The Opera house faces the library on the opposite side of the Linden. Destroyed by fire in 1843, it was restored according to its original plan as first completed exactly a century before. The portico is composed of Corinthian columns, and on the tympanum is a group of allegorical figures relating to the drama. The interior is spacious and tastefully decorated; but the corridors and ante-rooms with their scant proportions contrast unfavorably with those of the grand opera house at Paris. Beyond is another group of palaces, including that of the empress Victoria, connected by an arch with the palace of the princesses. Not far away is the arsenal, one of the finest and most substantial buildings in Vienna, in the form of a square with a side of nearly 300 feet. There are fine sculptural decorations, and above the portal is a statue of its founder Friedrich I. In 1883 it was converted into a military museum, in which are historic collections of the weapons and enginery of war, with portraits and statues of famous warriors and mural and other paintings relating to the battle and the siege.
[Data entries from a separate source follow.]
Definition value {A : Type} (default : A) (m : M A) (s : State) : A :=
  match fst (m s) with
  | Ok a => a
  | Raise _ => default
  end.

(** The state of a fresh process in front of an empty ledger and bucket. *)
Definition empty_state : State := mkState [] [] [] JNull.

(** The watermark a read of the audit ledger returns in state [s]. *)
Definition watermark_read (env : Env) (table : string) (s : State) : Z :=
  value 0 (get_latest_watermark env table) s.

(** The sequence numbers the planner asked for, in order, as recorded by
    the log buffer ("Extracting {table} for gameweek {gw}"). *)
Fixpoint requested (l : list log_entry) : list Z :=
  match l with
  | [] => []
  | e :: l' =>
      match msg e with
      | MsgExtracting _ gw => gw :: requested l'
      | _ => requested l'
      end
  end.

(** Landing objects written, in order ("records saved to ..."). *)
Fixpoint landing_writes (l : list log_entry) : list (Z * string) :=
  match l with
  | [] => []
  | e :: l' =>
      match msg e with
      | MsgSaved n path => (n, path) :: landing_writes l'
      | _ => landing_writes l'
      end
  end.

(** Whether the log buffer ends with "Error processing {table}". *)
Definition run_failed (s : State) : bool :=
  match rev (log_entries s) with
  | e :: _ => match msg e with MsgErrorProcessing _ _ => true | _ => false end
  | [] => false
  end.

(** The bootstrap payload [get_bootstrap_data] hands out in state [s]. *)
Definition bootstrap_view (env : Env) (s : State) : json :=
  match bootstrap_cache s with
  | JNull =>
      match api_response env EpBootstrap with
      | Some body => body
      | None => JNull
      end
  | cached => cached
  end.

(** The records one extractor call contributes to the batch. *)
Definition records_of (env : Env) (table : string) (gw : Z) (s : State) : list json :=
  match EXTRACTION_MAP env table with
  | Some extractor =>
      match fst (extractor gw s) with
      | Ok data => match py_iter data with Ok items => items | Raise _ => [] end
      | Raise _ => []
      end
  | None => []
  end.

(** The column the watermark query aggregates, and the way
    [get_latest_watermark] reads the resulting cell. *)
Definition watermark_column (l : list AuditEntry) (table : string) : list (option string) :=
  map load_watermark (filter (where_clause table) l).

Definition cell_value (cell : option string) : Z :=
  match cell with
  | None => 0
  | Some w =>
      if (w =? "")%string then 0
      else match python_int w with Ok z => z | Raise _ => 0 end
  end.

(** The numerically greatest watermark among the cells of a column. *)
Definition numeric_max (column : list (option string)) : Z :=
  fold_left Z.max (map cell_value column) 0.

(** The sequence number [get_latest_finished_gameweek] returns. *)
Definition latest_finished_gameweek (env : Env) : Z :=
  value 0 (get_latest_finished_gameweek env) empty_state.

(** The objects the archive step relocates: the ".json" blobs under the
    landing prefix of the table whose name has no "/archive/" part. *)
Definition to_archive (table : string) (st : list (string * string)) : list string :=
  filter (fun file => negb (contains "/archive/" file))
         (filter (endswith ".json")
                 (filter (startswith (landing_prefix table)) (map fst st))).

(** The relation between an upstream live element [e] and the record
    [out] returned for it. *)
Definition flattened (gameweek : Z) (e out : dict) : Prop :=
  dict_get "stats" out = None /\
  match dict_get "stats" e with
  | Some (JDict stats) =>
      NoDup (map fst stats) ->
      (forall k v, k <> "stats" -> dict_get k stats = Some v -> dict_get k out = Some v) /\
      (dict_get "gameweek" stats = None -> dict_get "gameweek" out = Some (JInt gameweek)) /\
      (forall k, k <> "stats" -> k <> "gameweek" -> dict_get k stats = None ->
                 dict_get k out = dict_get k e)
  | Some _ => False
  | None =>
      dict_get "gameweek" out = Some (JInt gameweek) /\
      (forall k, k <> "gameweek" -> dict_get k out = dict_get k e)
  end.

(** [c not in s] *)
Fixpoint char_free (c : ascii) (s : string) : bool :=
  match s with
  | EmptyString => true
  | String a s' => negb (Ascii.eqb a c) && char_free c s'
  end.

(** The same environment or state with one component replaced. *)
Definition with_events (env : Env) (events : option (list event)) : Env :=
  mkEnv (api_response env) events (bq_query_ok env) (bq_insert env)
        (gcs_ok env) (json_dumps env) (today_ddmmyyyy env)
        (now_day env) (now_month env) (now_year env) (now_iso env).

Definition set_ledger (l : list AuditEntry) (s : State) : State :=
  mkState l (storage s) (log_entries s) (bootstrap_cache s).

(** ** Values computed by the extractors

    The extractors only read the upstream answers and the bootstrap
    payload; the functions below give the value each of them returns. *)

Definition api_value (env : Env) (ep : endpoint) : json :=
  match api_response env ep with
  | Some body => body
  | None => JNull
  end.

Definition bootstrap_field (boot : json) (key : string) : result json :=
  if truthy boot then py_get boot key (JList []) else Ok (JList []).

Definition fixtures_value (env : Env) : result json :=
  let data := api_value env (EpFixtures None) in
  Ok (if truthy data then data else JList []).

Definition live_value (env : Env) (gameweek : Z) : result json :=
  let data := api_value env (EpLive gameweek) in
  if truthy data then
    match py_get data "elements" (JList []) with
    | Raise e => Raise e
    | Ok elements =>
        match py_iter elements with
        | Raise e => Raise e
        | Ok items =>
            match mapM (flatten_element gameweek) items with
            | Raise e => Raise e
            | Ok flat => Ok (match elements with JList _ => JList flat | _ => elements end)
            end
        end
    end
  else Ok (JList []).

(** The upstream elements of the live answer for a gameweek. *)
Definition live_elements (env : Env) (gameweek : Z) : list json :=
  match py_get (api_value env (EpLive gameweek)) "elements" (JList []) with
  | Ok (JList items) => items
  | _ => []
  end.

Definition extractor_value (env : Env) (boot : json) (table : string) (gw : Z)
  : option (result json) :=
  if (table =? "players")%string then Some (bootstrap_field boot "elements")
  else if (table =? "positions")%string then Some (bootstrap_field boot "element_types")
  else if (table =? "teams")%string then Some (bootstrap_field boot "teams")
  else if (table =? "gameweeks")%string then Some (bootstrap_field boot "events")
  else if (table =? "fixtures")%string then Some (fixtures_value env)
  else if (table =? "gameweek_live")%string then Some (live_value env gw)
  else None.

(** The value of the accumulator when the extraction loop ends. *)
Fixpoint batch_value (env : Env) (boot : json) (table : string) (gws : list Z)
  (all_data : list json) : result (list json) :=
  match gws with
  | [] => Ok all_data
  | gw :: rest =>
      match extractor_value env boot table gw with
      | None => batch_value env boot table rest all_data
      | Some (Raise e) => Raise e
      | Some (Ok gw_data) =>
          match py_iter gw_data with
          | Raise e => Raise e
          | Ok items => batch_value env boot table rest (all_data ++ items)
          end
      end
  end.

(** The batch of an incremental run started in state [s]. *)
Definition incremental_batch (env : Env) (table : string) (c : Z) (s : State)
  : result (list json) :=
  batch_value env (bootstrap_view env s) table
              (range (watermark_read env table s + 1) (c + 1)) [].

(** States that agree on everything a computation may not touch: ledger,
    bucket, visible bootstrap payload, requests and landing writes logged. *)
Definition frame (env : Env) (s s' : State) : Prop :=
  ledger s' = ledger s /\
  storage s' = storage s /\
  bootstrap_view env s' = bootstrap_view env s /\
  requested (log_entries s') = requested (log_entries s) /\
  landing_writes (log_entries s') = landing_writes (log_entries s).

Definition quiet_message (m : message) : Prop :=
  match m with
  | MsgExtracting _ _ | MsgSaved _ _ => False
  | _ => True
  end.

(** The state after [log_event] and after a landing upload. *)
Definition logged (s : State) (lv : level) (m : message) (t : option string) : State :=
  mkState (ledger s) (storage s) (log_entries s ++ [mkLog lv m t]) (bootstrap_cache s).

Definition uploaded (s : State) (name content : string) : State :=
  mkState (ledger s) (blob_put name content (storage s)) (log_entries s)
          (bootstrap_cache s).

(** The NDJSON body [save_to_landing] uploads for a list of records. *)
Definition json_lines (env : Env) (records : list json) : string :=
  join newline (map (json_dumps env) records).

(** ** Sample inputs *)

Definition sample_dumps (j : json) : string :=
  match j with
  | JInt z => str z
  | JStr s => s
  | JDict d => ("{" ++ join "," (map fst d) ++ "}")%string
  | _ => "?"
  end.

(** An upstream that answers nothing, with warehouse and bucket available. *)
Definition quiet_env : Env :=
  mkEnv (fun _ => None) None true InsertOk true sample_dumps
        "04112026" "04" "11" "2026" "2026-11-04T09:00:00".

Definition with_ledger (l : list AuditEntry) : State := mkState l [] [] JNull.

(** Audit rows of earlier incremental loads of "gameweek_live". *)
Definition live_row (watermark : Z) : AuditEntry :=
  audit_record quiet_env "gameweek_live" "incremental" 700 watermark.
Lemma ask_returns_pending_proposal_untouched_witness :
  GlobalAdaptiveCovarianceMCMC.ask RemiACMCMC._initialise asked
  = (asked, Return tt)
  /\ _proposed asked = Some 0
  /\ Subclass.ask (GlobalAdaptiveCovarianceMCMC.ask RemiACMCMC._initialise)
                  asked
     = (asked, Return (Some 0)).
Proof.
  assert (Hsuper : GlobalAdaptiveCovarianceMCMC.ask RemiACMCMC._initialise
                     asked = (asked, Return tt)) by reflexivity.
  assert (Hp : _proposed asked = Some 0) by reflexivity.
  split; [exact Hsuper|]. split; [exact Hp|].
  exact (ask_returns_pending_proposal_untouched _ asked asked tt 0
           Hsuper Hp).
Defined.

Lemma ask_keeps_chain_and_adaptation_state_witness :
  GlobalAdaptiveCovarianceMCMC.ask RemiACMCMC._initialise told
  = (told, Return tt)
  /\ attributes_kept_but_proposed told asked_again
  /\ arrays_kept (heap told) (heap asked_again).
Proof.
  assert (Hsuper : GlobalAdaptiveCovarianceMCMC.ask RemiACMCMC._initialise
                     told = (told, Return tt)) by reflexivity.
  destruct (ask_keeps_chain_and_adaptation_state _ told told tt Hsuper)
    as (Hattrs & Harrays & _).
  split; [exact Hsuper|]. split; [exact Hattrs | exact Harrays].
Defined.

Lemma ask_returns_the_pending_array_witness :
  RemiACMCMC.ask told = (asked_again, Return (Some 1))
  /\ exists p, Some 1 = Some p /\ _proposed asked_again = Some p.
Proof.
  assert (Hask : Subclass.ask
                   (GlobalAdaptiveCovarianceMCMC.ask RemiACMCMC._initialise)
                   told = (asked_again, Return (Some 1))) by reflexivity.
  split; [exact Hask|].
  destruct (ask_returns_the_pending_array _ told asked_again (Some 1) Hask)
    as (p & Hr & Hp & _).
  exists p. now split.
Defined.
(** * RAGE9 engine: a shallow embedding of [src/main.cpp]

    The simulation core of the engine (entity store, input map, particle
    pool, collision pass, fixed-step loop, camera) is transcribed as Rocq
    functions over explicit state.  C++ [float] and [double] are IEEE-754
    binary32 and binary64 data, computed with the Standard Library's
    executable specification [SpecFloat]; [int] is a [Z] with its 32-bit
    wrap-around written out; the [unordered_map]s are stdpp [gmap]s and the
    [vector]s are lists. *)

From Stdlib Require Import ZArith Lia Floats.SpecFloat.
From stdpp Require Import base option list gmap strings fin_maps.

Open Scope Z_scope.

(* ------------------------------------------------------------------ *)
(** ** Machine numbers *)

(** [int]: two's-complement 32 bits.  Signed overflow is undefined in C++;
    the wrap-around below is what the usual targets do. *)
Definition INT_MIN : Z := - 2 ^ 31.
Definition INT_MAX : Z := 2 ^ 31 - 1.
Definition wrap32 (z : Z) : Z := (z + 2 ^ 31) mod 2 ^ 32 - 2 ^ 31.

(** C++ [%] on [int] truncates toward zero: [Z.rem]. *)
Definition int_rem (a b : Z) : Z := Z.rem a b.

(** [float] (binary32).  Every operation rounds to nearest, ties to even. *)
Module F32.
Definition prec : Z := 24.
Definition emax : Z := 128.
Definition add := SFadd prec emax.
Definition sub := SFsub prec emax.
Definition mul := SFmul prec emax.
Definition div := SFdiv prec emax.
Definition valid := valid_binary prec emax.
(** conversion of an [int] *)
Definition ofZ (z : Z) : spec_float := binary_normalize prec emax z 0 false.
(** conversion of a [double] (rounds) *)
Definition ofDouble (x : spec_float) : spec_float :=
  match x with
  | S754_finite s m e => binary_round prec emax s m e
  | _ => x
  end.
(** the literal [n/d] with [n] and [d] exactly representable, e.g.
    [0.12f] is [lit 12 100] *)
Definition lit (n d : Z) : spec_float := div (ofZ n) (ofZ d).
Definition zero : spec_float := S754_zero false.
Definition one : spec_float := ofZ 1.
End F32.

(** [double] (binary64). *)
Module F64.
Definition prec : Z := 53.
Definition emax : Z := 1024.
Definition add := SFadd prec emax.
Definition sub := SFsub prec emax.
Definition mul := SFmul prec emax.
Definition div := SFdiv prec emax.
Definition valid := valid_binary prec emax.
Definition ofZ (z : Z) : spec_float := binary_normalize prec emax z 0 false.
(** promotion of a [float]: exact, only the representation is widened *)
Definition ofFloat (x : spec_float) : spec_float :=
  match x with
  | S754_finite s m e => binary_round prec emax s m e
  | _ => x
  end.
Definition lit (n d : Z) : spec_float := div (ofZ n) (ofZ d).
Definition zero : spec_float := S754_zero false.
End F64.

Abbreviation float := spec_float.
Abbreviation double := spec_float.

(** The comparisons of C++ ([<], [>], [>=]); each is false on a NaN. *)
Definition flt (a b : spec_float) : bool := SFltb a b.
Definition fgt (a b : spec_float) : bool := SFltb b a.
Definition fge (a b : spec_float) : bool := SFleb b a.
Definition fabs (a : spec_float) : spec_float := SFabs a.

(** Mixed [float]/[double] arithmetic: the [float] operand is promoted, the
    operation is done in [double]; a store into a [float] rounds back. *)
Definition fmul_d (f : float) (d : double) : double := F64.mul (F64.ofFloat f) d.
(** [f += d] for a [float] lvalue [f] and a [double] [d] *)
Definition fadd_assign_d (f : float) (d : double) : float :=
  F32.ofDouble (F64.add (F64.ofFloat f) d).

(* ------------------------------------------------------------------ *)
(** ** Components *)

Record Transform := mkTransform {
  tr_x : float; tr_y : float; tr_rot : float; tr_sx : float; tr_sy : float }.

Record Sprite := mkSprite {
  sp_tex : string; sp_sx : Z; sp_sy : Z; sp_sw : Z; sp_sh : Z;
  sp_centered : bool; sp_layer : float }.

Record Animation := mkAnimation {
  frameCount : Z; frameTime : float; loop : bool; current : Z; timer : double }.

Record AnimatedSprite := mkAnimatedSprite { as_sprite : Sprite; anim : Animation }.

Record Physics := mkPhysics {
  vx : float; vy : float; ax : float; ay : float; mass : float;
  gravity : float; onGround : bool }.

Record Collider := mkCollider {
  cl_w : float; cl_h : float; offx : float; offy : float; isStatic : bool }.

(** The closures stored in [Script::onUpdate], defunctionalised: the two
    lambdas of [createDemoScene].  [PlayerControl pid] captures [pid]; the
    collectibles' lambda has an empty body. *)
Variant UpdateFn := PlayerControl (pid : Z) | CollectibleIdle (id : Z).
(** No [onStart] callback is ever installed. *)
Variant StartFn : Set := .

Record Script := mkScript { onUpdate : option UpdateFn; onStart : option StartFn }.
Record CameraComp := mkCameraComp { lerp : float; zoom : float }.
Record UIComp := mkUIComp { ui_text : string; fontID : Z }.

(** A [shared_ptr<Component>] slot.  The dynamic type is the constructor. *)
Inductive Component :=
| CTransform (t : Transform)
| CSprite (s : Sprite)
| CAnimatedSprite (s : AnimatedSprite)
| CPhysics (p : Physics)
| CCollider (c : Collider)
| CScript (s : Script)
| CCamera (c : CameraComp)
| CUI (u : UIComp).

(** Default member initialisers. *)
Definition Transform0 : Transform :=
  mkTransform F32.zero F32.zero F32.zero F32.one F32.one.
Definition Sprite0 : Sprite := mkSprite "" 0 0 0 0 true F32.zero.
Definition Animation0 : Animation :=
  mkAnimation 1 (F32.lit 1 10) true 0 F64.zero.
Definition AnimatedSprite0 : AnimatedSprite := mkAnimatedSprite Sprite0 Animation0.
Definition Physics0 : Physics :=
  mkPhysics F32.zero F32.zero F32.zero F32.zero F32.one (F32.ofZ 900) false.
Definition CameraComp0 : CameraComp := mkCameraComp (F32.lit 12 100) F32.one.

(* ------------------------------------------------------------------ *)
(** ** World: the entity store *)

Module World.

Record t := mk {
  nextId : Z;
  entities : list Z;
  components : gmap Z (gmap string Component) }.

Definition empty : t := mk 1 [] ∅.

Definition create (w : t) : Z * t :=
  (nextId w, mk (wrap32 (nextId w + 1)) (entities w ++ [nextId w]) (components w)).

Definition destroy (id : Z) (w : t) : t :=
  mk (nextId w) (filter (λ e, e ≠ id) (entities w)) (delete id (components w)).

(** [components[id][name] = comp] *)
Definition add (id : Z) (name : string) (comp : Component) (w : t) : t :=
  mk (nextId w) (entities w)
     (<[id := <[name := comp]> (default ∅ (components w !! id))]> (components w)).

(** The untyped lookup behind [get<T>]. *)
Definition get (w : t) (id : Z) (name : string) : option Component :=
  components w !! id ≫= (λ m, m !! name).

Definition all (w : t) : list Z := entities w.

End World.

(** [get<T>(id, name)] returns null for an absent slot and otherwise casts
    the slot with [static_pointer_cast<T>], without a check: when the
    object stored is not a [T] the cast is undefined.  The typed getters
    answer [None] for an absent slot and also for a slot of another dynamic
    type, so they describe the source only on stores on which the casts
    made are valid; [castsValid], further down, says which stores these are
    for a fixed update.  In particular [getAnimatedSprite] answers [None]
    for a plain [Sprite], where the source obtains a non-null pointer to an
    object that is not an [AnimatedSprite]. *)
Definition getTransform (w : World.t) (id : Z) : option Transform :=
  match World.get w id "transform" with Some (CTransform t) => Some t | _ => None end.
Definition getPhysics (w : World.t) (id : Z) : option Physics :=
  match World.get w id "physics" with Some (CPhysics p) => Some p | _ => None end.
Definition getCollider (w : World.t) (id : Z) : option Collider :=
  match World.get w id "collider" with Some (CCollider c) => Some c | _ => None end.
Definition getScript (w : World.t) (id : Z) : option Script :=
  match World.get w id "script" with Some (CScript s) => Some s | _ => None end.
Definition getAnimatedSprite (w : World.t) (id : Z) : option AnimatedSprite :=
  match World.get w id "sprite" with Some (CAnimatedSprite s) => Some s | _ => None end.
Definition getSprite (w : World.t) (id : Z) : option Sprite :=
  match World.get w id "sprite" with
  | Some (CSprite s) => Some s
  | Some (CAnimatedSprite s) => Some (as_sprite s)
  | _ => None
  end.

(** Writes through the pointer a typed getter returned: the object stored in
    the slot is updated in place; nothing happens for a null pointer.  For a
    slot of another dynamic type the source writes through an invalid
    pointer, which is undefined; the model leaves the store as it is and
    describes the source only where [castsValid] holds. *)
Definition modTransform (f : Transform → Transform) (id : Z) (w : World.t) : World.t :=
  match getTransform w id with
  | Some t => World.add id "transform" (CTransform (f t)) w
  | None => w
  end.
Definition modPhysics (f : Physics → Physics) (id : Z) (w : World.t) : World.t :=
  match getPhysics w id with
  | Some p => World.add id "physics" (CPhysics (f p)) w
  | None => w
  end.
Definition modAnimatedSprite (f : AnimatedSprite → AnimatedSprite) (id : Z)
    (w : World.t) : World.t :=
  match getAnimatedSprite w id with
  | Some s => World.add id "sprite" (CAnimatedSprite (f s)) w
  | None => w
  end.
In line with the eastern extension of the Linden is the Schlossbrucke, one of fifty or more bridges that span the Spree, and one of the few possessed of architectural merit, its handsome parapet adorned with marble groups representing warrior life. A little beyond it is the Lustgarten, formerly used as a drill-ground, and in the center of which is an equestrian statue of Friedrich Wilhelm III, the figures on its pedestal representing, among other subjects, industry, science, art, and religion.

On the southern side of the Lustgarten, which at one time formed a portion of its grounds, is the Royal I castle, more commonly termed the Royal palace, a huge rectangular structure, or series of structures, solid, massive, and imposing, but with little of plastic or other exterior embellishment. Originally erected as a medieval chateau by one of the electors, though many times altered and enlarged, it is only within recent years that the buildings have been completed, additions restorations and renovations continuing from the middle of the fifteenth century almost until the present day, while the portion fronting on the Spree alone retains its original form. As now it stands the palace is a four-story edifice, 650 feet in length, 375 in depth, nearly 100 in height, and capped with a dome whose summit is about 330 feet above the pavement. It encloses several courts, monument of the war of 1870 one of them arcaded and another containing a group of St. George and the dragon in bronze. The portal of the west facade is a feeble imitation of the triumphal arch of Severus, and facing the Lustgarten are groups presented by the emperor Nicholas of Russia.

There are more than 700 apartments in the palace of the Hohenzollerns, some of them containing treasures more than sufficient to purchase the ransom of a score of princes. In all the state rooms are portraits of the royal family past and present; the reception rooms are handsomely decorated; there is the room in which the crown jewels were formerly kept, and there is a bridal chamber, still used by the newly wedded couples of royalty. But it is in the rittersaal, or ancient throne-room, that splendor, if somewhat barbaric splendor, reaches its climax. Here are thrones of pure silver, above which is the ponderous silver shield presented by the city of Berlin to Friedrich Wilhelm IV. Over the central door was built in the time of the earlier monarchs a gallery of solid silver, and on the sideboard, elaborately carved, is the massive gold and silver plate which adorned the tables of the first Prussian kings. From the ceiling is suspended the crystal chandelier beneath which stood Luther at the diet of Worms. Among other apartments worthy of mention are those where foreign princes are entertained, and the suites of the emperor Wilhelm II, formerly occupied by Frederick the Great Adjoining the white salon, with its chaste columnar and mural decorations and its marble statues of the twelve electors, is the palace chapel, adorned with frescos on a ground of gold, and with walls and pavement, altar pulpit and candelabra of Egyptian and other marbles.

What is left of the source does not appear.